Christy Wampole in the New York Times: Guns and the Decline of the Young Man.
I'm hard-pressed to pick what is the worst passage in this piece, but I've narrowed it down to three solid contenders:
I believe that it is indicative of a sort of infection spreading in our collective brain, one that whispers to the American subconscious: "The young men are in decline." They were once our heroes, our young and shining fathers, our sweet brothers, our tireless athletes, our fearless warriors, the brains of our institutions, the makers of our wares, the movers of our world. In the Western imagination, the valiance of symbolically charged figures like Homer's Ulysses or the Knights of the Round Table remained unquestioned since their conception. However, as centuries progressed and stable categories faltered, the hero figure faces increasing precarity. Even if we consider the 20th century alone, we see this shift from World War II, when the categories of good and evil were firm, to later conflicts like the wars in Vietnam and Iraq, involving a disparity between what the government believed to be right and what much of the civilian population did. Does the heroic young man still make sense today, or has his value already been depleted?
The angry white man has usurped the angry black man. [Bonus Garbage Points to the New York Times for using that as the pull quote.]

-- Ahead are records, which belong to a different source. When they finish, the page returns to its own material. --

(* ===== verification/Graph.v ===== *)
(** The directed graph of [kernel/graph/adjacency_graph.hpp]: sorted adjacency
    vectors in both directions, kept in two ordered maps.

    [Graph] is the class template's state, one definition per member function;
    [WF] is its representation invariant and [edge_payload] its abstraction: the
    theorems state every mutator as a pointwise update of that view. *)

From S2P Require Import Prelude.

Section graph.
Context {K P : Type} {KEq : EqDecision K} {KCnt : Countable K} {KOrd : OrdKey K}.

(** ** The class template *)

Record OutgoingEdge := MkEdge { target : K; payload : P }.

Abbreviation EdgeList := (list OutgoingEdge).

Record AdjacencyGraph := MkGraph {
  outgoing_ : gmap K EdgeList;
  incoming_ : gmap K EdgeList
}.

Definition empty_graph : AdjacencyGraph := MkGraph ∅ ∅.

(** [std::ranges::lower_bound] projected on [target]: the partition point. *)
Fixpoint lower_bound (edges : EdgeList) (t : K) : nat :=
  match edges with
  | [] => 0
  | e :: rest => if decide (key_lt (target e) t) then S (lower_bound rest t) else 0
  end.

Definition find_edge (edges : EdgeList) (t : K) : option OutgoingEdge :=
  match edges !! lower_bound edges t with
  | None => None
  | Some found => if decide (target found = t) then Some found else None
  end.

Definition insert_sorted (edges : EdgeList) (e : OutgoingEdge) : EdgeList :=
  let at_ := lower_bound edges (target e) in
  take at_ edges ++ e :: drop at_ edges.

Definition erase_edge (edges : EdgeList) (t : K) : EdgeList :=
  let found := lower_bound edges t in
  match edges !! found with
  | Some e => if decide (target e = t) then delete found edges else edges
  | None => edges
  end.

Definition edges_of (lists : gmap K EdgeList) (node : K) : EdgeList :=
  match lists !! node with
  | None => []
  | Some edges => edges
  end.

(** Each mutator returns the C++ function's [bool] with the graph after it. *)

Definition add_node (g : AdjacencyGraph) (node : K) : bool * AdjacencyGraph :=
  match outgoing_ g !! node with
  | Some _ => (false, g)
  | None => (true, MkGraph (<[node := []]> (outgoing_ g)) (<[node := []]> (incoming_ g)))
  end.

Definition add_edge (g : AdjacencyGraph) (source tgt : K) (pl : P)
    : bool * AdjacencyGraph :=
  if decide (source = tgt) then (false, g) else
  match outgoing_ g !! source with
  | None => (false, g)
  | Some from =>
    match outgoing_ g !! tgt with
    | None => (false, g)
    | Some _ =>
      match find_edge from tgt with
      | Some _ => (false, g)
      | None =>
        (true, MkGraph
          (<[source := insert_sorted from (MkEdge tgt pl)]> (outgoing_ g))
          (<[tgt := insert_sorted (default [] (incoming_ g !! tgt)) (MkEdge source pl)]>
             (incoming_ g)))
      end
    end
  end.

Definition remove_edge (g : AdjacencyGraph) (source tgt : K) : bool * AdjacencyGraph :=
  match outgoing_ g !! source with
  | None => (false, g)
  | Some from =>
    match find_edge from tgt with
    | None => (false, g)
    | Some _ =>
      (true, MkGraph
        (<[source := erase_edge from tgt]> (outgoing_ g))
        (match incoming_ g !! tgt with
         | Some into => <[tgt := erase_edge into source]> (incoming_ g)
         | None => incoming_ g
         end))
    end
  end.

(** One pass of the two loops of [remove_node]: drop [node] from the list of
    every edge's other end, where that end is present. *)
Definition erase_in (lists : gmap K EdgeList) (node : K) (edges : EdgeList)
    : gmap K EdgeList :=
  foldl (λ acc e,
           match acc !! target e with
           | Some l => <[target e := erase_edge l node]> acc
           | None => acc
           end) lists edges.

Definition remove_node (g : AdjacencyGraph) (node : K) : bool * AdjacencyGraph :=
  match outgoing_ g !! node with
  | None => (false, g)
  | Some from =>
    let inc1 := erase_in (incoming_ g) node from in
    match inc1 !! node with
    | Some into =>
      (true, MkGraph (delete node (erase_in (outgoing_ g) node into)) (delete node inc1))
    | None => (true, MkGraph (delete node (outgoing_ g)) inc1)
    end
  end.

Definition out_edges (g : AdjacencyGraph) (node : K) : EdgeList :=
  edges_of (outgoing_ g) node.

For those of us who belong to a demographic that is doing increasingly better, a trained empathic reflex toward those we know to be losing for our gains could lead to a more deferential attitude on our part and could constitute an invitation for them to stay with us.Wow, right?
This article is what happens when you don't understand (or don't care about) the difference between "maleness" and "male privilege." When you treat gender parity like a zero-sum game. When you wax nostalgic for a history that never existed. When you carefully elide how the kyriarchy has robbed privileged men of both a way to define themselves that is neither oppressor nor oppressed and the unquenchable hunger for self-improvement that doesn't reside in the bellies of the privileged who are assured they are the Norm, the ideal to which marginalized people aspire.
The problem is not that we have failed to empathize with privileged young white (straight, cis, middle class) men. The problem is that have built a culture around not expecting them to empathize with anyone else.